--- RECORDS FOR THE EXERCISE Enclosed Below ---

(* ===== verification/Shutdown.v ===== *)
(** How the two programs let go of what they have opened: [CloseDB] of
    internal/db, [Close] and [CloseChannel] of internal/middleware/rabbitmq, and
    the deferred calls of cmd/worker/main.go.  The deferred calls of
    cmd/main.go never run: its server only returns with an error, and then
    [log.Fatalf] ends the process ([ApiServer.signal_keeps_serving]).  Closing
    the client of Redis and the server for profiling is in [Boot.v]. *)
From S2P Require Import Prelude GoStd Entities Json Services RedisClient Topology Http Boot Workers.
Local Open Scope Z_scope.
Local Open Scope go_scope.

Section operations.
Context {W : Type} `{Host W}.

Definition CloseDB : ST W (result unit) := _ <-? sql_handle ;; sql_close.

(** a [*RabbitMQ]: whether its connection and its channel are there *)
Record RabbitMQ := mkRabbitMQ { rmq_Conn : bool; rmq_Ch : bool }.

Definition RabbitMQ_Close (r : option RabbitMQ) : ST W (result unit) :=
  match r with
  | Some (mkRabbitMQ true true) => _ <-? ch_close ;; _ <-? conn_close ;; st_ret (Ok tt)
  | _ => st_ret (Ok tt)
  end.

Definition CloseChannel (r : option RabbitMQ) : ST W (result unit) :=
  match r with
  | Some (mkRabbitMQ _ true) => ch_close
  | _ => st_ret (Ok tt)
  end.
End operations.

(** ** The end of the worker process *)

(** What [main] has deferred a call for, in the order of the statements: the
    client of Redis and the two channels that depend on it where there is one,
    and the server for profiling where there is one.  Releasing a context and the
    handler of signals is left out. *)
Inductive Resource : Type :=
| ResDb
| ResRedis
| ResBroker
| ResChannel (name : string)
| ResPprof (s : PprofServer).

Definition worker_deferred (cache : option Client) (pprof : option PprofServer) : list Resource :=
  let cached (l : list Resource) := match cache with Some _ => l | None => [] end in
  [ResDb] ++ cached [ResRedis] ++
  [ResBroker; ResChannel "social_worker"; ResChannel "like_worker"; ResChannel "comment_worker";
   ResChannel "outbox_worker"] ++
  cached [ResChannel "popularity_worker"; ResChannel "timeline_worker"] ++
  match pprof with Some s => [ResPprof s] | None => [] end.

(** The deferred calls run when [main] returns, the last one first;
    [log.Fatalf] leaves without them. *)
Definition released (cache : option Client) (pprof : option PprofServer) (x : Exit) : list Resource :=
  match x with Stopped _ => rev (worker_deferred cache pprof) | _ => [] end.

Section release.
Context {W : Type} `{Host W}.

Definition release (r : Resource) : ST W (result unit) :=
  match r with
  | ResDb => CloseDB
  | ResRedis => Redis_Close (Some (mkClient DefaultKeyPrefix))
  | ResBroker => RabbitMQ_Close (Some (mkRabbitMQ true true))
  | ResChannel _ => CloseChannel (Some (mkRabbitMQ true true))
  | ResPprof s => PprofServer_Close (Some s)
  end.

(** errors of deferred calls are dropped *)
Definition worker_shutdown (cache : option Client) (pprof : option PprofServer) (x : Exit) : ST W unit :=
  st_iter (λ r, release r ;;; st_ret tt) (released cache pprof x).
End release.

(** What is opened with the help of something else is closed before it: every
    channel before the connection to the broker. *)
Definition needs (r : Resource) : option Resource :=
  match r with ResChannel _ => Some ResBroker | _ => None end.

(** A normal end closes everything the process has opened, once, and nothing
    before what depends on it; a worker that fails leaves everything open. *)
Theorem released_in_order cache pprof x :
  match x with
  | Stopped _ => released cache pprof x ≡ₚ worker_deferred cache pprof ∧
      NoDup (released cache pprof x) ∧
      ∀ i j r s, released cache pprof x !! i = Some r → released cache pprof x !! j = Some s →
        needs r = Some s → (i < j)%nat
  | _ => released cache pprof x = []
  end.
Proof.
  destruct x as [|name|name e]; [done| |done]. cbn [released].
  split; [symmetry; apply Permutation_rev|]. split.
  { destruct cache, pprof; cbn [worker_deferred app rev];
      repeat (apply list.NoDup_cons; split;
        [by repeat (apply not_elem_of_cons; split; [discriminate|]); apply not_elem_of_nil|]);
      apply base.NoDup_nil_2. }
  intros i j r s Hi Hj Hn. destruct r; try done. injection Hn as <-.
  destruct cache, pprof; cbn [worker_deferred app rev] in Hi, Hj;
    repeat (match goal with E : _ !! ?k = Some _ |- _ => is_var k; destruct k as [|k]; simpl in E end;
            simplify_eq); lia.
Qed.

--- End of Enclosed RECORDS FOR THE EXERCISE ---

### ASSIGNMENT
Wherever the string "mkRabbitMQ" appears in the data above, copy the line it sits in.

### TASK SOLUTION
Record RabbitMQ := mkRabbitMQ { rmq_Conn : bool; rmq_Ch : bool }.
  | Some (mkRabbitMQ true true) => _ <-? ch_close ;; _ <-? conn_close ;; st_ret (Ok tt)
  | Some (mkRabbitMQ _ true) => ch_close
  | ResBroker => RabbitMQ_Close (Some (mkRabbitMQ true true))
  | ResChannel _ => CloseChannel (Some (mkRabbitMQ true true))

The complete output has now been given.